## [Required action]
Extract the line that contains "pose proof (open_predictions_inv" and every line after it to the end of the records below, exactly as written and nothing else.

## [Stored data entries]
***

Lemma skill_run_ends_witness : (demo_replay [f0; f1]).2 = Returned true /\
  exists prefix new, sl_log (demo_replay [f0; f1]).1 = (prefix ++ new)%list /\ new.*1 = ["left"].
Proof.
  assert ((demo_replay [f0; f1]).2 = Returned true) as Hr by (vm_compute; reflexivity).
  split; [exact Hr|].
  destruct (skill_run_ends (fun _ x => x) demo_skill demo_side (f_of_Z 30) (fdec 1 10) (f_of_Z 60) f0 f0
    [demo_obs false 0; demo_obs false 0; demo_obs false 1; demo_obs true 2] (SLoop (demo_measured [f0; f1]) [] 0))
    as [_ H].
  destruct (H Hr) as (n & o0 & o & k & pf & new & _ & _ & _ & _ & _ & Hl & Hn & _).
  exists pf, new. split; [exact Hl|exact Hn].
Defined.
Lemma setup_inv specs arms setup body w st1 :
  is_consumer specs arms setup body -> registry_wf w -> NoDup (dkeys arms) -> channel_specs arms = Ok specs ->
  setup (NodeSt (new_brain w) []) = (st1, Returned true) -> node_inv e w (channels specs) st1.
Proof.
  intros Hc Hwf Hnd Hs. destruct Hc as [skill cfg start t0 tape Ht|builder servers leaders recorder ne op stamp tape|ns observer layout policy hz nt rs me stamp tape].
  - unfold skill_setup. case_bool_decide; [done|]. intros Hrun.
    destruct (n_bind _ _ _ _ Hrun) as [?|[[? ?]|(sa & [] & Ha & H1)]]; [done|done| |done].
    apply attach_node_frame in Ha as (b1 & -> & Hb & Hw1); [|by intros []|done]. cbn [negb] in H1.
    destruct (n_bind _ _ _ _ H1) as [?|[[? ?]|(sb & [] & Hb1 & H2)]]; [done|done|].
    eapply open_channels_inv in Hb1; [|exact Hwf|done|done|done|done].
    destruct (n_bind _ _ _ _ H2) as [?|[[? ?]|(sc & [] & Hc & H3)]]; [done|done|]. injection H3 as <-.
    pose proof (open_horizons_inv cast io pid e w (channels specs) skill t0 (drive_sides e skill).*1 sb Hb1) as Hk.
    by rewrite Hc in Hk.
  - unfold collection_setup. intros Hrun.
    destruct (n_bind _ _ _ _ Hrun) as [?|[[? ?]|(sa & [] & Ha & H1)]]; [done|done| |done].
    apply attach_node_frame in Ha as (b1 & -> & Hb & Hw1); [|by intros []|done]. cbn [negb] in H1.
    destruct (wait_leaders_fresh _ _ _ _) as [[|[]]|]; try done.
    destruct (n_bind _ _ _ _ H1) as [?|[[? ?]|(sb & [] & Hb1 & H2)]]; [done|done|].
    eapply open_channels_inv in Hb1; [|exact Hwf|done|done|done|done].
    unfold mbind, st_bind, st_lift in H2. destruct recorder; [|done]. by injection H2 as <-.
  - unfold eval_setup. intros Hrun.
    destruct (n_bind _ _ _ _ Hrun) as [?|[[? ?]|(sa & [] & Ha & H1)]]; [done|done| |done].
    apply attach_node_frame in Ha as (b1 & -> & Hb & Hw1); [|by intros []|done]. cbn [negb] in H1.
    destruct (n_bind _ _ _ _ H1) as [?|[[? ?]|(sb & [] & Hb1 & H2)]]; [done|done|].
    eapply open_channels_inv in Hb1; [|exact Hwf|done|done|done|done].
    destruct (n_bind _ _ _ _ H2) as [?|[[? ?]|(sc & [] & Hc & H3)]]; [done|done|].
    match type of Hc with open_predictions _ _ _ _ ?l _ = _ =>
      pose proof (open_predictions_inv io pid e w (channels specs) hz l sb Hb1) as Hk end.
    rewrite Hc in Hk. simpl in Hk.
    destruct (n_bind _ _ _ _ H3) as [?|[[? ?]|(sd & wr & Hd & H4)]]; [done|done|]. injection H4 as <-.
    pose proof (open_viz_inv io pid e w (channels specs) at_front
      (stream_spec (MkSpec comm_stream 3 512 "float64" (Some hz))) at_front_elem sc Hk) as Hk2.
    by rewrite Hd in Hk2.
Qed.

Lemma body_inv specs arms setup body w N :
  is_consumer specs arms setup body -> keeps (inv_at e w (channels specs) N) body.
Proof.
  intros Hc. destruct Hc as [skill cfg start t0 tape Ht|builder servers leaders recorder ne op stamp tape|ns observer layout policy hz nt rs me stamp tape].
  - by apply run_skill_inv.
  - unfold collection_body. apply keeps_bind; [apply post_ops_inv|]. intros _. apply finish_inv.
  - unfold run_eval_loop. apply keeps_bind; [apply keeps_lift|]. intros _. apply keeps_lift_bind. intros r _.
    apply keeps_bind; [apply post_ops_inv|]. intros _. apply finish_inv.
Qed.
End consumers.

***

## [Result]
      pose proof (open_predictions_inv io pid e w (channels specs) hz l sb Hb1) as Hk end.
    rewrite Hc in Hk. simpl in Hk.
    destruct (n_bind _ _ _ _ H3) as [?|[[? ?]|(sd & wr & Hd & H4)]]; [done|done|]. injection H4 as <-.
    pose proof (open_viz_inv io pid e w (channels specs) at_front
      (stream_spec (MkSpec comm_stream 3 512 "float64" (Some hz))) at_front_elem sc Hk) as Hk2.
    by rewrite Hd in Hk2.
Qed.

Lemma body_inv specs arms setup body w N :
  is_consumer specs arms setup body -> keeps (inv_at e w (channels specs) N) body.
Proof.
  intros Hc. destruct Hc as [skill cfg start t0 tape Ht|builder servers leaders recorder ne op stamp tape|ns observer layout policy hz nt rs me stamp tape].
  - by apply run_skill_inv.
  - unfold collection_body. apply keeps_bind; [apply post_ops_inv|]. intros _. apply finish_inv.
  - unfold run_eval_loop. apply keeps_bind; [apply keeps_lift|]. intros _. apply keeps_lift_bind. intros r _.
    apply keeps_bind; [apply post_ops_inv|]. intros _. apply finish_inv.
Qed.
End consumers.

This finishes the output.